Point de vue de Michel Santi
Economiste indépendant
La seule façon de faire redémarrer l'économie est de rendre du pouvoir d'achat à celles et ceux qui dépensent vraiment, et ce dans le cadre de la vraie économie. En effet, seules les classes pauvres et moyennes sont concernées et profitent réellement à l'activité économique. Elles seules sont responsables de la croissance. Les classes aisées, pour leur part, thésaurisent ou investissent dans les produits financiers.
Le pouvoir d'achat: l'incontournable de la croissance
C'est pourquoi il est impératif -voire incontournable- de majorer les salaires, notamment le salaire minimum. Une confiscation en bonne et due forme de l'appareil économique a été entreprise depuis la fin des années 1970 par une infime minorité qui a redistribué le produit du travail des autres largement en sa faveur.
La productivité n'est pas à remettre en question
Ce ne sont effectivement pas tant nos usines, nos industries et nos entreprises qui ne sont pas productives. Cette productivité a en fait été monopolisée au bénéfice d'une élite qui a assisté, totalement indifférente, au creusement d'un fossé entre les salaires réels et la productivité. Il est vital de remonter les salaires aujourd'hui, et pas seulement pour corriger cette inégalité scandaleuse, mais également pour rétablir la corrélation traditionnelle entre productivité, salaires réels et consommation.
Dès lors, il est inévitable de poser la question: l'insistance -voire l'acharnement- des néo-libéraux à réclamer une amélioration de la compétitivité de nos entreprises est-elle motivée par une recherche de bénéfices supplémentaires en faveur de cette caste des investisseurs et des actionnaires ou est-elle réellement destinée à une progression qui bénéficierait à l'ensemble des acteurs de l'économie, c'est-à-dire aussi au consommateur de base?
Les ressources doivent être correctement et équitablement redistribuées
Il est certes légitime de faire progresser la productivité de chacun, à condition que cette amélioration se traduise sur le pouvoir d'achat du citoyen standard. Car la croissance ne sera pérennisée que par la courroie de transmission d'une augmentation des revenus, raison pour laquelle il est crucial de procéder en premier lieu à la revalorisation du salaire minimum.
Comme, à l'inverse, il est économiquement injustifié de laisser tant de ressources aux mains de ceux qui dépensent moins ou mal. N'est-il pas navrant de constater que le grand patronat (principalement anglo-saxon, il est vrai) est nettement plus préoccupé de l'ingénierie, des montages financiers et autres cours en bourse affectant son entreprise que de la modernisation de son appareil de production et de la diminution du chômage? Et pour cause: cette financiarisation poussée à ses extrémités actuelles a opéré un transfert des richesses quasi absolu depuis le monde du travail jusque vers les fameux "1%" privilégiés qui y trouvent naturellement leur compte.

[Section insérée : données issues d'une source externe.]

Definition pool (mask : list Z) (hidden : list float32) : list float32 :=
  let '(count, sum) := accumulate mask 0 hidden 0 (replicate dim fzero) in
  let out := if 0 <? count then (fun x => fdiv x (f_of_int count)) <$> sum else sum in
  let norm := fsqrt (foldl (fun acc x => fadd acc (fmul x x)) fzero out) in
  if SFltb fzero norm then (fun x => fdiv x norm) <$> out else out.

(** [embedInputIds:attentionMask:length:out:error:]; the result is what YES leaves in [out]. *)
Definition embed (s : evs) (ids mask : Z) (mask_values : list Z) (error : bool) : prog ocmd (option (list float32)) :=
  let api := _ort s in
  let length := Z.of_nat (length mask_values) in
  let bytes := wrap_u 64 (8 * wrap_u 64 length) in
  let tensor b := checked api error "CreateTensorWithDataAsOrtValue"
                    [AObj (_mem s); ABuf b; AVal bytes; AInts [1; length]; AVal 2;
                     AVal ONNX_TENSOR_ELEMENT_DATA_TYPE_INT64; AOut NULL] in
  types <- call (Calloc (wrap_u 64 length) 8) ;;
  idsVal <- tensor ids ;;
  maskVal <- (if idsVal.1 then Ret (true, NULL) else tensor mask) ;;
  typeVal <- (if maskVal.1 then Ret (true, NULL) else tensor types) ;;
  if typeVal.1 then
    release_if api "ReleaseValue" idsVal.2 ;;;
    release_if api "ReleaseValue" maskVal.2 ;;;
    release_if api "ReleaseValue" typeVal.2 ;;;
    call (Free types) ;;;
    Ret None
  else
  st <- call (Ort api "Run" [AObj (_session s); AObj NULL;
                             AStrs ["input_ids"; "attention_mask"; "token_type_ids"];
                             AObjs [idsVal.2; maskVal.2; typeVal.2]; AVal 3;
                             AStrs [_outputName s]; AVal 1; AOut NULL]) ;;
  release api "ReleaseValue" idsVal.2 ;;;
  release api "ReleaseValue" maskVal.2 ;;;
  release api "ReleaseValue" typeVal.2 ;;;
  call (Free types) ;;;
  bad <- fail api error st.1 ;;
  if (bad : bool) then Ret None else
  hidden <- checked api error "GetTensorMutableData" [AObj st.2; AOut NULL] ;;
  if hidden.1 then release api "ReleaseValue" st.2 ;;; Ret None else
  rows <- call (ReadFloats hidden.2 (List.length mask_values * dim)) ;;
  let out := pool mask_values rows in
  release api "ReleaseValue" st.2 ;;;
  Ret (Some out).

(** The enumerators passed are the header's. *)
Lemma evs_constants :
  enum_value OrtLoggingLevel "ORT_LOGGING_LEVEL_WARNING" = Some ORT_LOGGING_LEVEL_WARNING /\
  enum_value OrtAllocatorType "OrtArenaAllocator" = Some OrtArenaAllocator /\
  enum_value OrtMemType "OrtMemTypeDefault" = Some OrtMemTypeDefault /\
  enum_value ONNXTensorElementDataType "ONNX_TENSOR_ELEMENT_DATA_TYPE_INT64" =
    Some ONNX_TENSOR_ELEMENT_DATA_TYPE_INT64.
Proof. split_and!; vm_compute; reflexivity. Qed.

(** ** Rules for the calls *)

Section Rules.
  Context (F : ofaults).

Lemma wp_status (w : oledger) api name i s o args (Q : Z * Z -> oledger -> Prop) :
  api <> NULL -> ort_slot name = Some (i, s) -> s_ret s = R_status -> slot_outcome s = o ->
  Forall2 (arg_ok w) (s_params s) args -> lens_ok (s_params s) args = true ->
  (forall v, out_promise w o v -> Q (NULL, v) (out_effect o args v w)) ->
  (forall st v, of_fail F name = true -> fresh_obj w st -> (v = NULL \/ AOut v ∈ args) ->
                Q (st, v) (add_obj st "OrtStatus" w)) ->
  wp (ort F) (call (Ort api name args)) Q w.
Proof.
  intros Ha Hs Hr <- Hargs Hl Hok Hbad.
  cbn [wp call caller callee upd ort ocaller ocallee oupd]. rewrite Hs, Hr.
  split; [split; [done|]; by exists i, s|].
  intros [st v] [[E Hv]|(Hf & Hst & Hv)]; simpl in *.
  - subst st. rewrite bool_decide_true by done. by apply Hok.
  - rewrite bool_decide_false by apply Hst. by apply Hbad.
Qed.

Lemma wp_release (w : oledger) api name i s v c (Q : unit -> oledger -> Prop) :
  api <> NULL -> ort_slot name = Some (i, s) -> released_class s = Some c -> s_ret s = R_void ->
  length (s_params s) = 1%nat ->
  Forall2 (arg_ok w) (s_params s) [AObj v] -> lens_ok (s_params s) [AObj v] = true ->
  Q tt (del_obj v w) -> wp (ort F) (release api name v) Q w.
Proof.
  intros Ha Hs Hc Hr _ Hargs Hl HQ. unfold release.
  cbn [wp call bind caller callee upd ort ocaller ocallee oupd]. rewrite Hs, Hr.
  split; [split; [done|]; by exists i, s|].
  intros r _. rewrite bool_decide_true by (by rewrite Hc). done.
Qed.

Lemma del_add_obj (w : oledger) v c : fresh_obj w v -> del_obj v (add_obj v c w) = w.
Proof.
  intros (_ & H & Hb). destruct w. unfold del_obj, add_obj, set_live. simpl in *.
  by rewrite delete_insert_id, delete_id.
Qed.

Lemma del_add_under (w : oledger) o c' v c :
  fresh_obj w o -> o <> v -> del_obj o (add_obj v c (add_obj o c' w)) = add_obj v c w.
Proof.
  intros (_ & H & Hb) Hne. destruct w. unfold del_obj, add_obj, set_live. simpl in *.
  by rewrite delete_insert_ne, delete_insert_id, delete_id.
Qed.

Lemma wp_fail (w : oledger) api error st (Q : bool -> oledger -> Prop) :
  api <> NULL -> (st = NULL -> Q false w) ->
  (st <> NULL -> o_live w !! st = Some "OrtStatus" /\ Q true (del_obj st w)) ->
  wp (ort F) (fail api error st) Q w.
Proof.
  intros Ha Hn Hs. unfold fail. case_bool_decide as E; [by apply Hn|].
  destruct (Hs E) as [Hl HQ].
  assert (forall p, obj_class (p_ty p) = Some "OrtStatus" -> arg_ok w p (AObj st)) as Hok.
  { intros p Hp. exists "OrtStatus". split; [done|]. left. by left. }
  apply (wp_seq _ _ _ (fun _ w' => w' = w)).
  { destruct error; [|done].
    cbn [wp call bind caller callee upd ort ocaller ocallee oupd]. split; [|done].
    split; [done|]. eexists _, _. split; [vm_compute; reflexivity|].
    split; [|vm_compute; reflexivity]. constructor; [by apply Hok|constructor]. }
  intros _ w' ->.
  eapply (wp_seq _ (call _) _ (fun _ w' => w' = del_obj st w)); [|by intros _ ? ->].
  cbn [wp call bind caller callee upd ort ocaller ocallee oupd]. split; [|done].
  split; [done|]. eexists _, _. split; [vm_compute; reflexivity|].
  split; [|vm_compute; reflexivity]. constructor; [by apply Hok|constructor].
Qed.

Un constat finalement assez décevant
Voilà pourquoi les revenus du citoyen moyen n'ont pas progressé autant que la productivité du travail. Voilà pourquoi il nous est constamment demandé d'améliorer la productivité de nos entreprises. Une amélioration notable de leurs revenus permettrait ainsi de revitaliser les classes moyennes et pauvres, tout en ayant un impact relativement bénin sur les profits des entreprises, dont la plupart jouissent de résultats en totale déconnexion avec les sombres réalités économiques.
Les capacités de production et la productivité de nos entreprises doivent effectivement être améliorées. Mais elles ne le seront de manière durable et équitable que si le consommateur achète des biens et des produits et que s'il consomme des services. Donc si ses revenus bénéficient d'une progression substantielle.